Bonhoeffer also advised that “[e]ven if a verse or a psalm is not one's own prayer, it is nevertheless the prayer of another member of the fellowship.” Offering up petitions of sad lament, praises of glad adoration, pleas for justice can have this sort of transforming effect as we put ourselves in others’ shoes. And when the Psalms are joyful and I am not, I can thank God for blessings he is shedding that day on others whom he loves – people I don’t know and don’t see, but who are benefitting from God’s blessings. In that little book, The Psalms: The Prayer Book of the Bible, Bonhoffer shows us how the laments of the Bible also bring us into the heart of this paradox, this conundrum that seems irreconcilable this side of eternity.

The Psalms, he writes, “do not deny [suffering] or try to deceive us about it with pious words. They allow it to stand as a severe attack on the faith. Occasionally they no longer focus on suffering (Psalm 88), but they all complain to God. No individual can repeat the lamentation Psalms out of his own experience; it is the distress of the entire Christian community at all times, as only Jesus Christ has experienced it entirely alone, which is here unfolded. Because it happens with God's will, indeed because God knows it completely and knows it better than ourselves, only God himself can help. But therefore also must all our questions again and again assault God himself.

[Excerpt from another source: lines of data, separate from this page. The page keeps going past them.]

Definition interferometer_fetch : Fetch :=
  fun _ => Some (Some interferometer_abstract).

(** One admissible order for [list(set(xs))]: first occurrence. *)
#[export] Instance first_occurrence_order : SetOrder.
Proof.
  refine {| list_of_set := fun xs => rev (nodup string_dec (rev xs)) |}.
  - intros xs x. rewrite <- in_rev, nodup_In, <- in_rev. reflexivity.
  - intros xs. apply NoDup_rev, NoDup_nodup.
Defined.

(** A behaviour of the library that has the two facts: only the links
    the first fact speaks of are accepted. The concrete runs below use
    links one of the two facts decides. *)
#[export] Instance cautious_requests : RequestCheck.
Proof.
  refine {| request_accepted := fun base link =>
              PyStr.startswith base "https://arxiv.org/"
              && PyStr.startswith link "/abs/" |}.
  - intros base link Hb Hl. now rewrite Hb, Hl.
  - intros base link Hm _. apply andb_false_iff. right.
    destruct link as [|c link]; [reflexivity|].
    unfold PyStr.startswith in *. cbn [prefix].
    destruct (ascii_dec "/" c) as [E|N]; [|reflexivity].
    subst c. cbv in Hm. discriminate Hm.
Defined.

(** ** Further vocabulary *)

(** [self.start_urls]: one listing URL per element of the set of target
    categories, in the order the set is iterated. *)
Definition start_urls `{SetOrder} (s : Spider) : list string :=
  map (fun cat => ("https://arxiv.org/list/" ++ cat ++ "/new")%string)
      (list_of_set (target_categories s)).

(** The same listing page without its navigation links. *)
Definition without_nav (response : ListingResponse) : ListingResponse :=
  {| response_url := response_url response;
     dlpage_li_hrefs := [];
     dl_dts := dl_dts response |}.

(** An entry [parse] passes over without a trace: it has no anchor name,
    or it has a position index but no abstract link or no [dd]. *)
Definition malformed (paper_dt : Dt) : Prop :=
  PyStr.non_empty (item_anchor_name paper_dt) = None
  \/ (exists n, paper_id_of paper_dt = Some n)
     /\ (PyStr.non_empty (abstract_href paper_dt) = None
         \/ following_dd paper_dt = None).

(** The item [parse] builds for the entry [paper_dt]: the entry has an
    abstract link and a [dd], and it passes the category gate. *)
Definition built_from `{SetOrder} (targets : list string) (paper_dt : Dt)
    (it : Item) : Prop :=
  exists abstract_link paper_dd,
    PyStr.non_empty (abstract_href paper_dt) = Some abstract_link
    /\ following_dd paper_dt = Some paper_dd
    /\ passes_gate targets paper_dd = true
    /\ it = item_of (PyStr.last_field (PyStr.split abstract_link "/")) paper_dd.

(** The five traces one entry can leave in [parse]. *)
Inductive EntryTrace `{SetOrder} `{RequestCheck} (base : string) (s : Spider)
    (paper_dt : Dt)
  : list Event -> Prop :=
| Silent : EntryTrace base s paper_dt []
| CategorySkip (abstract_link : string) (paper_dd : Dd) :
    PyStr.non_empty (abstract_href paper_dt) = Some abstract_link ->
    following_dd paper_dt = Some paper_dd ->
    passes_gate (target_categories s) paper_dd = false ->
    EntryTrace base s paper_dt
      [Log DEBUG (category_skip_message
                    (PyStr.last_field (PyStr.split abstract_link "/")))]
| TitleHit (abstract_link : string) (paper_dd : Dd)
    (pre : list string) (kw : string) (post : list string) :
    PyStr.non_empty (abstract_href paper_dt) = Some abstract_link ->
    following_dd paper_dt = Some paper_dd ->
    passes_gate (target_categories s) paper_dd = true ->
    my_keywords s = pre ++ kw :: post ->
    Forall (fun k => hits (clean_title_of (list_title_string paper_dd)) k = false)
      pre ->
    hits (clean_title_of (list_title_string paper_dd)) kw = true ->
    EntryTrace base s paper_dt
      (tests (pre ++ [kw]) (clean_title_of (list_title_string paper_dd))
       ++ [Log INFO (title_hit_message
                       (PyStr.last_field (PyStr.split abstract_link "/"))
                       (clean_title_of (list_title_string paper_dd)));
           YieldItem (item_of (PyStr.last_field (PyStr.split abstract_link "/"))
                        paper_dd)])
| Refused (abstract_link : string) (paper_dd : Dd) :
    PyStr.non_empty (abstract_href paper_dt) = Some abstract_link ->
    following_dd paper_dt = Some paper_dd ->
    passes_gate (target_categories s) paper_dd = true ->
    Forall (fun k => hits (clean_title_of (list_title_string paper_dd)) k = false)
      (my_keywords s) ->
    request_accepted base abstract_link = false ->
    EntryTrace base s paper_dt
      (tests (my_keywords s) (clean_title_of (list_title_string paper_dd)))
| Escalated (abstract_link : string) (paper_dd : Dd) :
    PyStr.non_empty (abstract_href paper_dt) = Some abstract_link ->
    following_dd paper_dt = Some paper_dd ->
    passes_gate (target_categories s) paper_dd = true ->
    Forall (fun k => hits (clean_title_of (list_title_string paper_dd)) k = false)
      (my_keywords s) ->
    request_accepted base abstract_link = true ->
    EntryTrace base s paper_dt
      (tests (my_keywords s) (clean_title_of (list_title_string paper_dd))
       ++ [YieldRequest
             (escalation base abstract_link
                (item_of (PyStr.last_field (PyStr.split abstract_link "/"))
                   paper_dd)
                (clean_title_of (list_title_string paper_dd)))]).

(** What an engine sees of a run: the items, the requests and how the
    run ended. *)
Definition outputs {A} (r : Run A) : list Item * list Request * Completion A :=
  (items_of (trace r), requests_of (trace r), completion r).

(** The two spiders differ at most in the order and repetition of their
    keywords. *)
Definition same_keywords (s1 s2 : Spider) : Prop :=
  target_categories s1 = target_categories s2
  /\ forall kw, In kw (my_keywords s1) <-> In kw (my_keywords s2).

(** The text after the first [n] characters. *)
Fixpoint drop (n : nat) (s : string) : string :=
  match n, s with
  | S k, String _ s' => drop k s'
  | _, _ => s
  end.

(** ** More sample pages *)

(** An entry with a position index and no abstract link. *)
Definition no_link_dt : Dt :=
  {| item_anchor_name := Some "item3";
     abstract_href := None;
     following_dd := Some survey_dd |}.

(** A page with a malformed entry between two good ones. *)
Definition mixed_page : ListingResponse :=
  with_dts interferometer_page [survey_dt; no_link_dt; gas_dt].

(** A page with an entry whose anchor carries no integer. *)
Definition broken_page : ListingResponse :=
  with_dts interferometer_page [survey_dt; broken_dt; gas_dt].

(** A page whose second navigation link has no integer after "item". *)
Definition bad_nav_page : ListingResponse :=
  {| response_url := "https://arxiv.org/list/astro-ph.GA/new";
     dlpage_li_hrefs := [Some "#item0"; Some "#items"];
     dl_dts := [survey_dt] |}.

(** Every abstract page shows the abstract about molecular gas. *)
Definition gas_fetch : Fetch := fun _ => Some (Some gas_abstract).

(** The item of the interferometer entry. *)
Definition interferometer_item : Item :=
  {| id := "2401.00001"; categories := ["astro-ph.GA"] |}.

(** The default spider with its keywords in reverse order. *)
Definition reversed_spider : Spider :=
  {| target_categories := target_categories (init None);
     my_keywords := rev keyword_literal |}.


(** The interferometer entry with an abstract link that has no "://"
    and that [urljoin] leaves as it is. *)
Definition mailto_dt : Dt :=
  {| item_anchor_name := Some "item1";
     abstract_href := Some "mailto:x@y.z";
     following_dd := Some interferometer_dd |}.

“There is in the Psalms no quick and easy resignation to suffering. There is always struggle, anxiety, doubt. God’s righteousness, which allows the pious to be met by misfortune but the godless to escape free, even God’s good and gracious will, is undermined (Psalm 44: 24). His behaviour is too difficult to grasp. But even in the deepest hopelessness, God alone remains the one addressed. Neither is help expected from men, nor does the distressed one in self-pity lose sight of the origin and goal of all distress, namely God. He sets out to do battle against God for God. The wrathful God is confronted countless times with his promise, his previous blessings, the honour of his name among men.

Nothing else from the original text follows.